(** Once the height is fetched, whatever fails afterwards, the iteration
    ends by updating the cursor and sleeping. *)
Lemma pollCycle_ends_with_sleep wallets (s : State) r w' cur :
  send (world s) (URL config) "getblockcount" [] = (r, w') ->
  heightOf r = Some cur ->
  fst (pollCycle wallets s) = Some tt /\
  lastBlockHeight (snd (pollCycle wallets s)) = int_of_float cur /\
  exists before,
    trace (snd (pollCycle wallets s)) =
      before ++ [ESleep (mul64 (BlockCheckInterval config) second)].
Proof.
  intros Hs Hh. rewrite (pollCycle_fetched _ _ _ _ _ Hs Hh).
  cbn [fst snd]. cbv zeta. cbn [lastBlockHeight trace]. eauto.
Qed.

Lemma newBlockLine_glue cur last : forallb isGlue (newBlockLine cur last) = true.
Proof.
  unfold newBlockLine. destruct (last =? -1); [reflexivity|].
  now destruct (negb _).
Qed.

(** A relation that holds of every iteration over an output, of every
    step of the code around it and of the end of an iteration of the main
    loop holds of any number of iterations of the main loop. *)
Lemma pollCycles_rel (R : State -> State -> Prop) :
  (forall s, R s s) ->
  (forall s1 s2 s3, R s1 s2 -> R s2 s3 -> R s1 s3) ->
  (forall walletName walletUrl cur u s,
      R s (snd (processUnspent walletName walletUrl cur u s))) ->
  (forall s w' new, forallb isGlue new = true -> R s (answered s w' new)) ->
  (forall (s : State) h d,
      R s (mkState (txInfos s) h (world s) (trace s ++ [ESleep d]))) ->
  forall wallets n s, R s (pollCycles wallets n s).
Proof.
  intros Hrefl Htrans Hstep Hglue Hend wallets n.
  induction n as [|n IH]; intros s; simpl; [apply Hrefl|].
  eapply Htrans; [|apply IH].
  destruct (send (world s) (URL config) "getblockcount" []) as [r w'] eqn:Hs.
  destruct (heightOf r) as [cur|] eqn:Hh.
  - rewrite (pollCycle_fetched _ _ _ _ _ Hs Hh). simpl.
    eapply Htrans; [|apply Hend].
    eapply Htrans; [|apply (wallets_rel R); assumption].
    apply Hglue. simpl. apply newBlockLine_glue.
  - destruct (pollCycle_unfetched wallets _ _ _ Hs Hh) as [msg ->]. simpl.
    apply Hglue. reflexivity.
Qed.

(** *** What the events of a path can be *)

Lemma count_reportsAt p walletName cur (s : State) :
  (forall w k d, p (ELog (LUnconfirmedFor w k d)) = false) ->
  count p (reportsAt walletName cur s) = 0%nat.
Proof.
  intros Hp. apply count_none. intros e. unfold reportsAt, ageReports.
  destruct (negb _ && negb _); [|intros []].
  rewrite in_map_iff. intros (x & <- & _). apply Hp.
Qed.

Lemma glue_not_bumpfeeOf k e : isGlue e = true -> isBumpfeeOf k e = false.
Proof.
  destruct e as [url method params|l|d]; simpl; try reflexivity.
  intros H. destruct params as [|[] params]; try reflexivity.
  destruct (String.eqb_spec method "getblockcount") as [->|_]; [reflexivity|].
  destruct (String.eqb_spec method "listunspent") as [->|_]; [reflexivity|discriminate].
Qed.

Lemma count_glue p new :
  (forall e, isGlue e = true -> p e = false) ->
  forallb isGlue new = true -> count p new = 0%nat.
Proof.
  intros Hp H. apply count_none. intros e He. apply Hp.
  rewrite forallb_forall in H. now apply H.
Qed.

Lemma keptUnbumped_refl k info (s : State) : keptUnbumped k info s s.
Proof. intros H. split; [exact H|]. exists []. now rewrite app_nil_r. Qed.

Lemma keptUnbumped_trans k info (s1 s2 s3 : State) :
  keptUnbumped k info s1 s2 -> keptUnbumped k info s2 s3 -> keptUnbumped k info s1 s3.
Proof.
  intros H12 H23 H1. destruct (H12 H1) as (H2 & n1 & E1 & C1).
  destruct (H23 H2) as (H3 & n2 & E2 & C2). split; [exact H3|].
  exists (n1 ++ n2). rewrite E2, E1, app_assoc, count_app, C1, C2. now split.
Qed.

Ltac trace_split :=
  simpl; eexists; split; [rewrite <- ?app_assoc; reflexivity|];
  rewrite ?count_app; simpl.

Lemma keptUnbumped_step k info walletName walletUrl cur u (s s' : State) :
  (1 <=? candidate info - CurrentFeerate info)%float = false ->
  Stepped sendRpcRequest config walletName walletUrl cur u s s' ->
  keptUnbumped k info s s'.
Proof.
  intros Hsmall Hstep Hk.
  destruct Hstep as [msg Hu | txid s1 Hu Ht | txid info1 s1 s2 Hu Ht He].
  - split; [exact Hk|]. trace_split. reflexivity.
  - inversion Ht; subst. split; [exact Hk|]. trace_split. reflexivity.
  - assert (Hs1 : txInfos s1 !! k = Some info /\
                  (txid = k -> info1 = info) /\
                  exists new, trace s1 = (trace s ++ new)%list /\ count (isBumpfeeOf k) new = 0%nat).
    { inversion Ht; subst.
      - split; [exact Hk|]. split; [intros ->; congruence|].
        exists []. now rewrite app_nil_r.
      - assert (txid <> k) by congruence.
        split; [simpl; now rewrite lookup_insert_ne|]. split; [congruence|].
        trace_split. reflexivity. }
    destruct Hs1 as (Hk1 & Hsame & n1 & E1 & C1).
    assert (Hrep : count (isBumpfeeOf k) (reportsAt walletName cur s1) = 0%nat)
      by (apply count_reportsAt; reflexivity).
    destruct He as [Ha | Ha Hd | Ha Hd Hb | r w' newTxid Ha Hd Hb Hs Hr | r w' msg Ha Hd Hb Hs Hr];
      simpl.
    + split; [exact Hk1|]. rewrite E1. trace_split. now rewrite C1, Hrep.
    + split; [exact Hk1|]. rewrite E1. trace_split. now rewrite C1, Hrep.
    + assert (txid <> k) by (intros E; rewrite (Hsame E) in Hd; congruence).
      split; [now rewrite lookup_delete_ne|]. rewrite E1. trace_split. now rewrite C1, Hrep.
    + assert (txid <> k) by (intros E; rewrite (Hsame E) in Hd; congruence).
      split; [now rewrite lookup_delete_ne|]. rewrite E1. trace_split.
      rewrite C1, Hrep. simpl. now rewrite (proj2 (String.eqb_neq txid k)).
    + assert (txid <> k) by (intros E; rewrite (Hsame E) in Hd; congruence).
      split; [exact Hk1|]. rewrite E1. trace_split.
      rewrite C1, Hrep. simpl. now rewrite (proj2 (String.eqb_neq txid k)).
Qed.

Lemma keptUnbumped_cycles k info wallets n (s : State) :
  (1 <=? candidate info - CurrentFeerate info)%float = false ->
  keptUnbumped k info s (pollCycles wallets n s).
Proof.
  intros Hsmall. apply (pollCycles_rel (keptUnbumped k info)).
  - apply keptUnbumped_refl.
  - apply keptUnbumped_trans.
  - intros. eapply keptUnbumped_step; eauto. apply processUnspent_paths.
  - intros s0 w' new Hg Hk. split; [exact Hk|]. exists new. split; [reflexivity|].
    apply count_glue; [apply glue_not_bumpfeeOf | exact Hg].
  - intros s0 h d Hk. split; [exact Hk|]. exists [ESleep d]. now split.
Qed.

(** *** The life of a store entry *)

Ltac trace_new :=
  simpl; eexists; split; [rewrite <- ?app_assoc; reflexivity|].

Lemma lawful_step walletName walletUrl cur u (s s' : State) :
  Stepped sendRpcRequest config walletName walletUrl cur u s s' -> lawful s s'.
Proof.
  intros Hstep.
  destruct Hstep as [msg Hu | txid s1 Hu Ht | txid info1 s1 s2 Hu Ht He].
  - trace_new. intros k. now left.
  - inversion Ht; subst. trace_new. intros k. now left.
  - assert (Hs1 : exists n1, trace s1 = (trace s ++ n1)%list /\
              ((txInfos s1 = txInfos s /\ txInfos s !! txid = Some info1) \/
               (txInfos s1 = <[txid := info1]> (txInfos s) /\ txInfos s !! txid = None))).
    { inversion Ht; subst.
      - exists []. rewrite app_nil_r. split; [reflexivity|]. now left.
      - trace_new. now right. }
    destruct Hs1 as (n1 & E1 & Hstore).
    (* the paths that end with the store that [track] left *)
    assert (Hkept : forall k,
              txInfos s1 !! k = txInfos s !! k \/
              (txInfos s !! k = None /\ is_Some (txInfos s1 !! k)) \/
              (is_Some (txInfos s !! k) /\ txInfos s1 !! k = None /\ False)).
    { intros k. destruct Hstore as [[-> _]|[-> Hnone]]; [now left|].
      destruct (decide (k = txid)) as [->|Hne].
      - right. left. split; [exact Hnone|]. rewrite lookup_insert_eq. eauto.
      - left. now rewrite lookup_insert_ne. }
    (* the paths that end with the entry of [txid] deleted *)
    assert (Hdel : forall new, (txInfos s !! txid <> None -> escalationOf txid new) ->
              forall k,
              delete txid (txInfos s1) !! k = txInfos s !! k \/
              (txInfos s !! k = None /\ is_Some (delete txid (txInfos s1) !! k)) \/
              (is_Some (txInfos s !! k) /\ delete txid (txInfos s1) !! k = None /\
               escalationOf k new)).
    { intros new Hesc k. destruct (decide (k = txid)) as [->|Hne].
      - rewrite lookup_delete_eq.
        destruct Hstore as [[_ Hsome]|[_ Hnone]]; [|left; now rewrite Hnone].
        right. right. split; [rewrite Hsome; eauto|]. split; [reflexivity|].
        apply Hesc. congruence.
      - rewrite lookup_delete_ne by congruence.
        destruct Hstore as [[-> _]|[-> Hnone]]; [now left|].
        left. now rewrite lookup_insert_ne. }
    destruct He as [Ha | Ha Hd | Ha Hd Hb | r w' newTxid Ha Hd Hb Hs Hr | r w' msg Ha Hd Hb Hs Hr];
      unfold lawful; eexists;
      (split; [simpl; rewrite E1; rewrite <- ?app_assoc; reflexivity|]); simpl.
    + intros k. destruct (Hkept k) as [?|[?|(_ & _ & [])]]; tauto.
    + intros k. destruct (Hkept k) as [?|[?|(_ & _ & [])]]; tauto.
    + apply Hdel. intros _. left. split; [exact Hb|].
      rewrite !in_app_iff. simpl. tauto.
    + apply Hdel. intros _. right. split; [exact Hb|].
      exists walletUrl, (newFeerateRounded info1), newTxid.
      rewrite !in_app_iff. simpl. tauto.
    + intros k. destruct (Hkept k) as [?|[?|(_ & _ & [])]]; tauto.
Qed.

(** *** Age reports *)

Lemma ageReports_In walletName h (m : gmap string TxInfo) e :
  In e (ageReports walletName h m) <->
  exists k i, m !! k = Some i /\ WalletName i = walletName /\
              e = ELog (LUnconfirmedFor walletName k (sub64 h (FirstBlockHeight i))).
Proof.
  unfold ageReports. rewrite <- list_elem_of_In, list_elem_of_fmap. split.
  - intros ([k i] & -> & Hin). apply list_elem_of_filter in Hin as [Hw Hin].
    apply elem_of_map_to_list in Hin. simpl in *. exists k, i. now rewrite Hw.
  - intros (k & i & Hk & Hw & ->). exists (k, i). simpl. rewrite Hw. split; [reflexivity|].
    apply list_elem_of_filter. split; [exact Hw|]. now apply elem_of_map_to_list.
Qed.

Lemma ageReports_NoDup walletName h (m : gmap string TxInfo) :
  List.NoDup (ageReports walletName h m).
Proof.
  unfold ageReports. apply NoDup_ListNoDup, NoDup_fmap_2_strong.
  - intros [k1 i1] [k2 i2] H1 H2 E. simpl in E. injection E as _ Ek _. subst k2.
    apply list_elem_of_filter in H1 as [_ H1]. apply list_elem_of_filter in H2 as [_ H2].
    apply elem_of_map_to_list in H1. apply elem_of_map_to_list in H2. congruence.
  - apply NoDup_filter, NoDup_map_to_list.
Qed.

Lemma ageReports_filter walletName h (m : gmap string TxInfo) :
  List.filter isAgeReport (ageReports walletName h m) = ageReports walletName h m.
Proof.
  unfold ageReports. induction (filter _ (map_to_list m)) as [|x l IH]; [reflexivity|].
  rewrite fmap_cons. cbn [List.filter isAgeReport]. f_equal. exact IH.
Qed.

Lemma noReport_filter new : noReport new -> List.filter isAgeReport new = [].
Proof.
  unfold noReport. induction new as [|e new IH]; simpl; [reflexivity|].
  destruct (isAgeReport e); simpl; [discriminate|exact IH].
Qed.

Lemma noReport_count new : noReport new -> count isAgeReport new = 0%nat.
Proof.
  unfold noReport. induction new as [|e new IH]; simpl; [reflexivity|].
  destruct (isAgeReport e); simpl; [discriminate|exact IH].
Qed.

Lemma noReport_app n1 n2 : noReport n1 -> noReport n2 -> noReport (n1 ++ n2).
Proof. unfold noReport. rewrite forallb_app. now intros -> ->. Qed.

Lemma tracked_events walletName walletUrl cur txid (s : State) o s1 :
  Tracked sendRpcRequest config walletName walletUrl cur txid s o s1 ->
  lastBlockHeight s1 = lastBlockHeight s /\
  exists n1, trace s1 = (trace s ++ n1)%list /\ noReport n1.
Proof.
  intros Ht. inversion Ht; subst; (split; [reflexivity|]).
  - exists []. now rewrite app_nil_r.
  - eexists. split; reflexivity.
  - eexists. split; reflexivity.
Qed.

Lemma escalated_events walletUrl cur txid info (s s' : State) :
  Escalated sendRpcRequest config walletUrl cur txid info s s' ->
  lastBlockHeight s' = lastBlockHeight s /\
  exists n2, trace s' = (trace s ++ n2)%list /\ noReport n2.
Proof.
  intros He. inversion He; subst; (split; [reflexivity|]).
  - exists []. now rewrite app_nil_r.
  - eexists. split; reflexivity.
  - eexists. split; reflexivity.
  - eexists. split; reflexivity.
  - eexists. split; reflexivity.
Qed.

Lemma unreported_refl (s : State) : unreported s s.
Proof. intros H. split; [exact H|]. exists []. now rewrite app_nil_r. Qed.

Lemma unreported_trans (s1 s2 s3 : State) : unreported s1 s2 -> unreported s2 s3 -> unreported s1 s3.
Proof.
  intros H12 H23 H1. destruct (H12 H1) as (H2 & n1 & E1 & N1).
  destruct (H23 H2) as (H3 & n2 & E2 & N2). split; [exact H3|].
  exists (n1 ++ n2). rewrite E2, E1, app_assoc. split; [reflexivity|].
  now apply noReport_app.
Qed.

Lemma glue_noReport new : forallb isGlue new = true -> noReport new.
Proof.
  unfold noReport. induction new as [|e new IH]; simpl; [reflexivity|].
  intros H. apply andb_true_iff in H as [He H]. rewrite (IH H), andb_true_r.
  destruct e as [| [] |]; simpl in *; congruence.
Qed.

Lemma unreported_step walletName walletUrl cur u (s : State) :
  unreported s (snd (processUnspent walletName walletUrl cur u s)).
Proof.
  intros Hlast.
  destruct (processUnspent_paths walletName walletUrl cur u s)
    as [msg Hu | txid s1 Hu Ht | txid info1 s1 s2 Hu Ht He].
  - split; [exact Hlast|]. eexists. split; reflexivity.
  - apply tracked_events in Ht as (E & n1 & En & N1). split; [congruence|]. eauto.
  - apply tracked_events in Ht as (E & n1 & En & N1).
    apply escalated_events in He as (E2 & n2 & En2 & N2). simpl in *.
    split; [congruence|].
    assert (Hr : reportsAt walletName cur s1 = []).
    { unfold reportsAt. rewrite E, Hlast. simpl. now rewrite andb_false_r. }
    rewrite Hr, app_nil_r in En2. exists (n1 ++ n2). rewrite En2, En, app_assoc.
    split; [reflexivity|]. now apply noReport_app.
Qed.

### Activity
Your answer should be one number: how many lines in the preceding listing hold "entry".

### Solution to this problem
2